Capitolo 7
Percorremmo l’ultimo tratto e subito una musica assordante raggiunse le mie orecchie.
“Siamo arrivati” disse, e in meno di un minuto varcammo l’entrata di un locale davvero interessante.
Sulla pista da ballo coppie di uomini ballavano disinibiti, la luce soffusa accarezzava i volti di giovani avvinghiati sui divanetti intenti a baciarsi senza ritegno.
“Cristo!” mormorai incredulo.
“Siamo al Pride, il locale gay più in voga di Phoenix.”
È incredibile.”
“Già, te l’ho detto, siamo scaltri da queste parti, ma non rinunciamo a vivere la nostra natura.”
Mi prese la mano e mi condusse in uno dei tavolini appositamente prenotati.
“La camera è nell’ala sopra, possiamo ballare fino a sfinirci se vuoi, poi andremo a scopare.”
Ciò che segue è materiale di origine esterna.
(** The slices of a multi-valued property laid out as the format says are
    exactly its values: binaries as they are, Unicode strings as encoded (with
    invalid bytes replaced), 64-bit integers in two's complement. *)
Theorem slices_exact {H} `{HeapReader H} depth levels (pb : PropertyBag H) id pt hnid data s :
  GetPropertyEntry pb id = Ok (mkPropertyEntry id pt hnid) → IsMultiValued pt = true →
  (∀ s, GetRaw depth levels pb id s = (s, Ok data)) → blen data < 2 ^ 32 →
  (∀ vs, data = mv_data vs → GetBinarySlice depth levels pb id s = (s, Ok vs)) ∧
  (∀ strs, data = mv_data (map encodeUTF16LE strs) → Forall (λ s, bytes_ok s) strs → BaseType pt = PropTypeString →
    GetStringSlice depth levels pb id s = (s, Ok (map (λ s, of_runes (to_runes s)) strs))) ∧
  (∀ zs, data = le_enc 4 (blen zs) ++ concat (map (le_enc 8) (map u64 zs)) → Forall (λ z, - 2 ^ 63 ≤ z < 2 ^ 63) zs →
    GetInt64Slice depth levels pb id s = (s, Ok zs)).
Proof.
  intros He Hm Hr Hl. assert (get_multi depth levels pb id s = (s, Ok (pt, data))) as Hg.
  { unfold get_multi. unfold GetRaw in Hr. assert (lift (GetPropertyEntry pb id) s = (s, Ok (mkPropertyEntry id pt hnid))) as El by (unfold lift; by rewrite He).
    specialize (Hr s). rewrite (st_bind_Ok _ _ _ _ _ El) in Hr. rewrite (st_bind_Ok _ _ _ _ _ El). cbn [PE_PropType]. rewrite Hm. cbn [negb].
    by rewrite (st_bind_Ok _ _ _ _ _ Hr). }
  split; [|split].
  - intros vs ->. unfold GetBinarySlice. rewrite (st_bind_Ok _ _ _ _ _ Hg). cbn [snd].
    destruct (variable_values_exact "multi-value binary" vs Hl) as (rs & E & Hd & _). unfold mbind, ST_bind, lift. rewrite E. cbn.
    by rewrite Hd.
  - intros strs -> Hs Hb. unfold GetStringSlice. rewrite (st_bind_Ok _ _ _ _ _ Hg). cbn [fst snd]. unfold lift, parseMultiValueStrings.
    destruct (variable_values_exact "multi-value string" (map encodeUTF16LE strs) Hl) as (rs & -> & _ & H2). rewrite bind_Ok. cbn [mret result_ret].
    rewrite Hb. rewrite (proj2 (Z.eqb_eq _ _)) by done. do 2 f_equal. clear -H2 Hs. revert rs H2.
    induction Hs as [|st strs Hst _ IH]; intros rs H2; cbn [map] in H2.
    + by apply Forall2_nil_inv_r in H2 as ->.
    + apply Forall2_cons_inv_r in H2 as (r & rs' & Hrv & H2 & ->). cbn [map]. f_equal; [|by apply IH].
      destruct Hrv as [->|[_ E]]; [by apply encode_decode_UTF16LE|].
      exfalso. unfold encodeUTF16LE in E. rewrite map_app, concat_app in E. by apply app_nil in E as [_ ?].
  - intros zs -> Hz. unfold GetInt64Slice. rewrite (st_bind_Ok _ _ _ _ _ Hg). cbn [snd]. unfold lift, fixed_values.
    assert (blen (concat (map (le_enc 8) (map u64 zs))) = 8 * blen zs) as Hb by (by rewrite blen_array, blen_map).
    rewrite blen_app, Hb, blen_le_enc in Hl |- *. pose proof (blen_nonneg zs). rewrite (proj2 (Z.ltb_ge _ _)) by lia.
    rewrite rd_Ok by (rewrite ?blen_app, ?blen_le_enc, ?Hb; lia). change (Z.of_nat 4) with 4. rewrite bind_Ok.
    rewrite sub_app_l, sub_all by (rewrite ?blen_le_enc; lia). rewrite le_dec_enc_fits by (unfold fits; lia).
    rewrite (proj2 (Z.ltb_ge _ _)) by lia. do 2 f_equal. replace (Z.to_nat (blen zs)) with (length (map u64 zs)) by (rewrite length_map; unfold blen; lia).
    rewrite (parse_array_map i64 8).
    + f_equal. rewrite map_map. rewrite <- (map_id zs) at 2. apply map_ext_Forall. eapply Forall_impl; [exact Hz|]. cbn. intros. by apply i64_u64.
    + lia.
    + rewrite blen_app, blen_le_enc, Hb, blen_map. lia.
    + rewrite sub_app_r by (rewrite ?blen_le_enc, ?blen_map; lia). rewrite blen_le_enc. apply sub_all; [lia|]. by rewrite Hb, blen_map.
    + apply Forall_map, Forall_forall. intros x _. apply u64_range.
Qed.
Definition sample_mv : list bytes := [string_bytes "red"; string_bytes "blue"].
Definition sample_mv_bag : PropertyBag (list heapAllocation) :=
  let heap := [mkHeapAlloc 64 [0; 128; 31; 16; 96; 0; 0; 0]; mkHeapAlloc 96 (mv_data (map encodeUTF16LE sample_mv))] in
  mkPropertyBag heap (mkBTH heap (mkBTHHeader HeapSigBTH 2 6 0 64)).
Lemma slices_exact_witness :
  let s := (sample_blocks_db, newNode (mkNodeInfo 33 8 0 0)) in
  GetStringSlice 1 1 sample_mv_bag 0x8000 s = (s, Ok (map (λ s, of_runes (to_runes s)) sample_mv)).
Proof.
  intros s. refine (proj1 (proj2 (slices_exact 1 1 sample_mv_bag 0x8000 PropTypeMVString 96 (mv_data (map encodeUTF16LE sample_mv)) s _ _ _ _)) sample_mv _ _ _).
  - reflexivity.
  - reflexivity.
  - intros s'. reflexivity.
  - reflexivity.
  - reflexivity.
  - repeat constructor; done.
  - reflexivity.
Defined.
Lo guardai sognante e mi apprestai a fare l’esperienza più travolgente della mia vita.
Ballammo per ore avvinghiati l’uno all’altro, sentivo il calore del suo corpo invadermi fino al midollo, ogni tanto sfiorava le mie labbra gentilmente come a ritardare quel bacio prepotente tanto agognato “Calmati”, sussurrava nel mio orecchio, “Non è ancora il momento” ripeteva fino a sfinirmi.
Il suo corteggiamento era gentile, l’uomo dominatore e autoritario si era trasformato in un essere forte e autorevole, la sua maschera era stata calata e io compresi che Shone aveva voluto mostrarsi per quello che era.
“Da quanto vieni qui?” chiesi invitandolo a sedere.
“Da sempre.”
“Eddy ti appoggia?”
“Sì.”
La domanda premette, volevo sapere tutto di lui, tutto!
“Perché? Chi è lui per te?”
Shone sospirò poi decise di confidarsi.
“Mi raccolse in un parcheggio quando avevo vent’anni. Era venuto a Phoenix per affari e per caso mi vide riverso sul piazzale. Mi avevano pestato a sangue, allora non ero scaltro ed ero molto, molto stupido. Mi soccorse, mi portò con sé e curò le mie ferite, soprattutto quelle dentro, quelle invisibili, quelle che non avrei mai detto a nessuno. Mi diede un lavoro e mi propose di restare al Ranch. Accettai e lui mi trattò come un figlio, un figlio che aveva sempre desiderato avere. Eddy mi restituì una dignità, m’insegnò ad essere scaltro e a vivere la mia natura quando la possibilità di farlo era nell’aria. Misi la maschera e seguii tutti i suoi consigli. Lui mi amò subito come un padre e accettò tutto di me, la mia natura gay non fu mai un problema per lui, l’amore era amore qualsiasi fosse il modo in cui avevo deciso di viverlo.”
Rimasi incantato dalla semplicità delle sue parole, e pensai a tutti gli Eddy che si nascondevano dietro ai volti di uomini comuni, che accettavano senza limiti l’idea che l’amore potesse anche manifestarsi in tutte le sfumature più svariate.
“Sei sorpreso?”, chiese scuotendomi, “No, solo estasiato” replicai avvicinandomi al suo volto.
“Ti voglio Shone, ti voglio adesso” sussurrai al suo orecchio.
“Va bene, andiamo” disse arpionandomi la mano.
Salimmo una rampa e prima di entrare mi prese con violenza e mi baciò con impeto e passione imprigionandomi contro al muro.
Ricambiai il bacio divenendo aggressivo, la sua audacia era in grado di portare la mia eccitazione alle stelle.
Entrammo nella stanza, solo il tempo di chiudere la porta poi fu dietro di me.
Iniziò a baciarmi sul collo premendo il bacino sul mio sedere.
Sentivo il suo membro gonfio e turgido sfregare le mie natiche.
Mi liberai dalla sua presa e lo toccai bramoso.
Gli strappai la camicia di dosso e lui in riposta mi sbatté sul letto.
Sentivo il cuore pompare, mentre la testa era in preda ad un vortice mai provato prima.
Si spogliò e liberò il suo membro.
“Solo una scopata James, poi ti lascerò andare.”
Fu l’estasi per me, la passione della carne e il sesso tanto desiderato.
Da quando avevo posato il mio sguardo su di lui, avevo sognato di averlo, di averlo dentro di me, e ora estasiato dall’impeto delle emozioni che mi avevano stravolto, realizzai che quel sogno si era trasformato in una meravigliosa realtà, che stava iniziando a stordirmi.